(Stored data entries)
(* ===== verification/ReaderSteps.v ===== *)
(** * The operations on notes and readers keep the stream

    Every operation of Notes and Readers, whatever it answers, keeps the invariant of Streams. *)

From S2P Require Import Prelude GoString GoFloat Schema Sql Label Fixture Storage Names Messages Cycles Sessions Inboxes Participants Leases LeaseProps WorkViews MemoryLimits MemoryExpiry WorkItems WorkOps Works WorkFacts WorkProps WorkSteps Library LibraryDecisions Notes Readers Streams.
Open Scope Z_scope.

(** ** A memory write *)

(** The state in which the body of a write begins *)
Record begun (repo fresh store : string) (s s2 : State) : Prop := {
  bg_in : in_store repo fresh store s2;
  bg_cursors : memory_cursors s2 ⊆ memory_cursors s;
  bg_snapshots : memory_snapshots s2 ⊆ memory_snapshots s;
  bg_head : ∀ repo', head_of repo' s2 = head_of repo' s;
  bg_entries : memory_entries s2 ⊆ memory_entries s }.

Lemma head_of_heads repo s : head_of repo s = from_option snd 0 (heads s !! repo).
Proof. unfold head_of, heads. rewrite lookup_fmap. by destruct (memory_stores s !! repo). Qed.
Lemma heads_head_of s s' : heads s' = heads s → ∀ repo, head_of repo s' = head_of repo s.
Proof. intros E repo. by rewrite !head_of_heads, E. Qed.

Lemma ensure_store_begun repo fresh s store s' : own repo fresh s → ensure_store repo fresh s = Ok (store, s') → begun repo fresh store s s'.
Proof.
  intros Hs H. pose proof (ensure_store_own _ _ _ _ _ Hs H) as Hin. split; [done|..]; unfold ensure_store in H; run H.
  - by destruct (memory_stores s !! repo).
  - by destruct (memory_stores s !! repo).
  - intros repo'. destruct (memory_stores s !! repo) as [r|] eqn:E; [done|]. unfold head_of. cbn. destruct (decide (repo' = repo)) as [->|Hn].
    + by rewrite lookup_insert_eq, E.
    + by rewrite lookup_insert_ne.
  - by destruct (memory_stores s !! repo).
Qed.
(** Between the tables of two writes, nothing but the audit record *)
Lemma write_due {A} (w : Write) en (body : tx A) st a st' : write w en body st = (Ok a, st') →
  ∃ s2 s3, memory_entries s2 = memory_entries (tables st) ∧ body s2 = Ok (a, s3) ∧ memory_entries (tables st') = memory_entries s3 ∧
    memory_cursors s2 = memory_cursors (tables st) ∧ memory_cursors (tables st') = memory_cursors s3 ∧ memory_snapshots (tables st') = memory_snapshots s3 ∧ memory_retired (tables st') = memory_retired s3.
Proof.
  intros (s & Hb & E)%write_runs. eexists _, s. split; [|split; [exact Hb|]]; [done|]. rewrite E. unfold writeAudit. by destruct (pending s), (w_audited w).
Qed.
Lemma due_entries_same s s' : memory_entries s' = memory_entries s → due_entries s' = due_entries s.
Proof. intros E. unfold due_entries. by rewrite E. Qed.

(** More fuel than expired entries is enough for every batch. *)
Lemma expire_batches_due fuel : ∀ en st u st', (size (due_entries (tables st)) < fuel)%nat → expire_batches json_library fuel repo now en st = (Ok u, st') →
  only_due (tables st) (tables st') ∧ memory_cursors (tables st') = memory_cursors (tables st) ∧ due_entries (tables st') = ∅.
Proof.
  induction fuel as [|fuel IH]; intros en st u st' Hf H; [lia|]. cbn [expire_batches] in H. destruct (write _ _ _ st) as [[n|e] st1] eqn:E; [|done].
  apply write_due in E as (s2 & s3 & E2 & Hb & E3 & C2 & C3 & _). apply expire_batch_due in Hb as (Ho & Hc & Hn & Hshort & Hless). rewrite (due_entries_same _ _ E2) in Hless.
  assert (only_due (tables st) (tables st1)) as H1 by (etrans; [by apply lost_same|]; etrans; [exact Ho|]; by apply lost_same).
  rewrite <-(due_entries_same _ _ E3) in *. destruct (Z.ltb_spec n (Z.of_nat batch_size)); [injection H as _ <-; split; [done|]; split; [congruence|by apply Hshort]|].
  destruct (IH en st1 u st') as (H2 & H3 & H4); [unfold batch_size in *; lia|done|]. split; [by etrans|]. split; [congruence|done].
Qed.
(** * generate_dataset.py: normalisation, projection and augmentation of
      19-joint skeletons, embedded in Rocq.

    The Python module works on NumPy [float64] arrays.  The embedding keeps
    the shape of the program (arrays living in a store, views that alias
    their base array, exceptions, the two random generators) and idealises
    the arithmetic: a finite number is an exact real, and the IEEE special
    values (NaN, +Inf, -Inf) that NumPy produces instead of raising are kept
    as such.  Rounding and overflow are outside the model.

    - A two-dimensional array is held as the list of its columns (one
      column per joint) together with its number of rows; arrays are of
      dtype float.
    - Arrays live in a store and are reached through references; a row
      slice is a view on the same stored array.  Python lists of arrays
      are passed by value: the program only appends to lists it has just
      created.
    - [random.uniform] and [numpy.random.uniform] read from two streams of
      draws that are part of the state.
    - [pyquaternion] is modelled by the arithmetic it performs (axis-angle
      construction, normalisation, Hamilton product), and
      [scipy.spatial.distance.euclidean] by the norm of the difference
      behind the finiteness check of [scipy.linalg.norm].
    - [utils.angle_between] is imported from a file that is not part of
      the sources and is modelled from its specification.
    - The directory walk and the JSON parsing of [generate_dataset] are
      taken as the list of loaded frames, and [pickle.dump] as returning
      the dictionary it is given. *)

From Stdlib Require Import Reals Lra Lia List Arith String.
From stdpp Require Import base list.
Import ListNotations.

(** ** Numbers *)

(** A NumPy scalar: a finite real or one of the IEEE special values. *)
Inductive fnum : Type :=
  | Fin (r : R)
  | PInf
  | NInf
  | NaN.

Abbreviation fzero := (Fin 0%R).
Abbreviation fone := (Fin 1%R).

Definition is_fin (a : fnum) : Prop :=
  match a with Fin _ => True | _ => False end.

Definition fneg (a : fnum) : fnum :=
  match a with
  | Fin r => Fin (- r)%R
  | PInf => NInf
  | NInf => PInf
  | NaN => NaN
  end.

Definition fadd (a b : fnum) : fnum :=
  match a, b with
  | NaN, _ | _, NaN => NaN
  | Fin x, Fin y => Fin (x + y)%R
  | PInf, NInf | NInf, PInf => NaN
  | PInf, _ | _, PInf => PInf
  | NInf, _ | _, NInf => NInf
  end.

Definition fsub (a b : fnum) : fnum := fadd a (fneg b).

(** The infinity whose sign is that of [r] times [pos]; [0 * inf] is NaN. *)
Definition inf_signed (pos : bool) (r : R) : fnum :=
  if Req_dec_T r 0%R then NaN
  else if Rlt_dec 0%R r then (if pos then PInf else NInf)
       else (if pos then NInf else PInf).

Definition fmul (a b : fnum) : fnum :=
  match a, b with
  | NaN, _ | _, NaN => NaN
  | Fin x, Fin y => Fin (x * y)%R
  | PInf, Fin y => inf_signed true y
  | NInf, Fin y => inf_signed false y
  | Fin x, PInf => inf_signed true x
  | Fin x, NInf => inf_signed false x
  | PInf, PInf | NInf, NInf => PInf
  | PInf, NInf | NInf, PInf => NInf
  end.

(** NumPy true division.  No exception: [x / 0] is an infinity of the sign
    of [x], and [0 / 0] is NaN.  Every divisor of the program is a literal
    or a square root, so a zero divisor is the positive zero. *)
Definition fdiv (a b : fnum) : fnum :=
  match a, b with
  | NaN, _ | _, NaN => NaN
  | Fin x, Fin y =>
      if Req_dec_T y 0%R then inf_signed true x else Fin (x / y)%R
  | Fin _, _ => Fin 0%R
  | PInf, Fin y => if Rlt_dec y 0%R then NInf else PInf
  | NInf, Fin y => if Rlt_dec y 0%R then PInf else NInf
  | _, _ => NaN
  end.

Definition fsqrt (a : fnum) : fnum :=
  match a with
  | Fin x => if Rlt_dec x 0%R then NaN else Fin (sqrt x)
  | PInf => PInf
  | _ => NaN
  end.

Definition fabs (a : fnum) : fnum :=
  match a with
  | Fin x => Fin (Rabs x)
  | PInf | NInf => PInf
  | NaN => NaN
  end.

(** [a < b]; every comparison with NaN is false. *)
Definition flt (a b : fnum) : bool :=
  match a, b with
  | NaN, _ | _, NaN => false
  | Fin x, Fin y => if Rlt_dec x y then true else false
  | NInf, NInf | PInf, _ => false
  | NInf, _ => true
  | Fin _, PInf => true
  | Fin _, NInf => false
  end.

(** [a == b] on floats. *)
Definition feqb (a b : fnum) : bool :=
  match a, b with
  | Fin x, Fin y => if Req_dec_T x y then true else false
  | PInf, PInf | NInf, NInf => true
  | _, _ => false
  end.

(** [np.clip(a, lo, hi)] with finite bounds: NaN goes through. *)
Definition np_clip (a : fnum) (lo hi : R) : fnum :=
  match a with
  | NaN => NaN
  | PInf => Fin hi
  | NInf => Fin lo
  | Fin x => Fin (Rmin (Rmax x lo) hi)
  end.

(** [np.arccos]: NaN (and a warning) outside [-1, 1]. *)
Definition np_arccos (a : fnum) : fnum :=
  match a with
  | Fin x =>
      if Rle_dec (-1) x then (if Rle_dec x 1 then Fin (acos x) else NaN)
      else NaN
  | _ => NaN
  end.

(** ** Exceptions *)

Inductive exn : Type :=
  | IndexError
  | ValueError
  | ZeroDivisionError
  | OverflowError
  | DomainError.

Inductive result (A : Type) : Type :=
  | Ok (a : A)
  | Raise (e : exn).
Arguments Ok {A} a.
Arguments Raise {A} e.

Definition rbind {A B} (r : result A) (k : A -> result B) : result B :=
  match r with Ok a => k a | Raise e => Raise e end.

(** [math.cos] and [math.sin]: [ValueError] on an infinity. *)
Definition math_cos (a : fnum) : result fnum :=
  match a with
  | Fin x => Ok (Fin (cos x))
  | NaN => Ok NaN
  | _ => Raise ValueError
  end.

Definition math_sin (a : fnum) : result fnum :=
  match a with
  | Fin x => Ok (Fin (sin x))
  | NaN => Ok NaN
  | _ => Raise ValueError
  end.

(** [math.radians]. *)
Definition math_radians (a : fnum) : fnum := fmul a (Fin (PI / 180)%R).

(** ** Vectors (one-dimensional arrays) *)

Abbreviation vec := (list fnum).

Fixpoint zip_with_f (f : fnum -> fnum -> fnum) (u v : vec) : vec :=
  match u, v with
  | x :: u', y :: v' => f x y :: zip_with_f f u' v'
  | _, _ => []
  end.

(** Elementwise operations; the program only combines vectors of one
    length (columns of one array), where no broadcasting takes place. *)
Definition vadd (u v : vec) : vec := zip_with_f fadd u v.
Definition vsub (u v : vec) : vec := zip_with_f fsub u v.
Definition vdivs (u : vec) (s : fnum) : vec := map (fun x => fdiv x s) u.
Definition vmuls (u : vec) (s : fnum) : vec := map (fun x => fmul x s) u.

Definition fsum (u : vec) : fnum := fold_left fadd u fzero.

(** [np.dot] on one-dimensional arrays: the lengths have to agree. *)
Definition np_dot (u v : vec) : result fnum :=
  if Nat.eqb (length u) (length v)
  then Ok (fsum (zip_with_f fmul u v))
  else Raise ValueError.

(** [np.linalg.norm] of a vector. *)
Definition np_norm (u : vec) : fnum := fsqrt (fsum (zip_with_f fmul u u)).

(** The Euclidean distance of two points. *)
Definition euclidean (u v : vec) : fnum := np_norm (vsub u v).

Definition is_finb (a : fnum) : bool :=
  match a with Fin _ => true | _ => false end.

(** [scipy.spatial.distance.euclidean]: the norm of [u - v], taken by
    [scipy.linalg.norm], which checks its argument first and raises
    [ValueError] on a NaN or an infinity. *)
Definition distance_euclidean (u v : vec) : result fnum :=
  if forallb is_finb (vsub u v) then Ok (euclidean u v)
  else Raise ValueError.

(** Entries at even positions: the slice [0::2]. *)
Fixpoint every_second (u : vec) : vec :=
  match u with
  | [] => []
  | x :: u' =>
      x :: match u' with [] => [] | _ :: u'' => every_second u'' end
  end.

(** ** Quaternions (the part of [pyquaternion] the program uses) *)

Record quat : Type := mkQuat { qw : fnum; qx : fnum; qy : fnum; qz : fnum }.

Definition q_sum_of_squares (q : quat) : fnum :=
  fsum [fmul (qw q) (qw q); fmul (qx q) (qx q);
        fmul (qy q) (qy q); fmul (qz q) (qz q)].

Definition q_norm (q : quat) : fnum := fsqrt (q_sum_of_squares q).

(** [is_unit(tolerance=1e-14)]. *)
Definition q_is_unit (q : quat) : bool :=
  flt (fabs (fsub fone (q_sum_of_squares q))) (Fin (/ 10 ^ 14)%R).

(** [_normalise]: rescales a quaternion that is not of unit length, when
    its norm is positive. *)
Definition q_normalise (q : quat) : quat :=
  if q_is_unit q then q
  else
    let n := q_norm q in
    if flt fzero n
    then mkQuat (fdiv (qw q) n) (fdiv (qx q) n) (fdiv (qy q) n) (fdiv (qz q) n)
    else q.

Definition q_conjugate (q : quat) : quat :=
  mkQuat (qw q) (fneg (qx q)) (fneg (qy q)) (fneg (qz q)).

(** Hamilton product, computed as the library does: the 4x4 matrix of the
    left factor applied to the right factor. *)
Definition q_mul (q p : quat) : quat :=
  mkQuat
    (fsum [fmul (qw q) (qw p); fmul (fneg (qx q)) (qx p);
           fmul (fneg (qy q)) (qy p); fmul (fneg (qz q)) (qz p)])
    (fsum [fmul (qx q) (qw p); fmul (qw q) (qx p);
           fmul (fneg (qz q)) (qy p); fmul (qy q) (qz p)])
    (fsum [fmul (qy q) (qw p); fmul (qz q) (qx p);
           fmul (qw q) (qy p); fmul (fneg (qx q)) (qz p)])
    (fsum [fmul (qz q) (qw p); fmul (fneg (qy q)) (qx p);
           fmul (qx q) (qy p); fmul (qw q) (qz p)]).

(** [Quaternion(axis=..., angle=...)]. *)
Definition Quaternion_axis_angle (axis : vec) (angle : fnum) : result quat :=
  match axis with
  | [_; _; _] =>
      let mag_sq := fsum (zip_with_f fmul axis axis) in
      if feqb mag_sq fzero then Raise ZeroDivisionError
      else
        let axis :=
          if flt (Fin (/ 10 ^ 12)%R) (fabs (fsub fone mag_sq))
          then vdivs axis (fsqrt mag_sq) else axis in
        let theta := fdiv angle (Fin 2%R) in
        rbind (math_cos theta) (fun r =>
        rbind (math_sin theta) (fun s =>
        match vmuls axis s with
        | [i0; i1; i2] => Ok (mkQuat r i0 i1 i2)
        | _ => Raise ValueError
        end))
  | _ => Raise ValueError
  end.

◆ Problem description
Beginning at the line that holds "rbind (math_sin theta) (fun s =>", reproduce each line of the records above down to and including the last one.

◆ Expected answer
        rbind (math_sin theta) (fun s =>
        match vmuls axis s with
        | [i0; i1; i2] => Ok (mkQuat r i0 i1 i2)
        | _ => Raise ValueError
        end))
  | _ => Raise ValueError
  end.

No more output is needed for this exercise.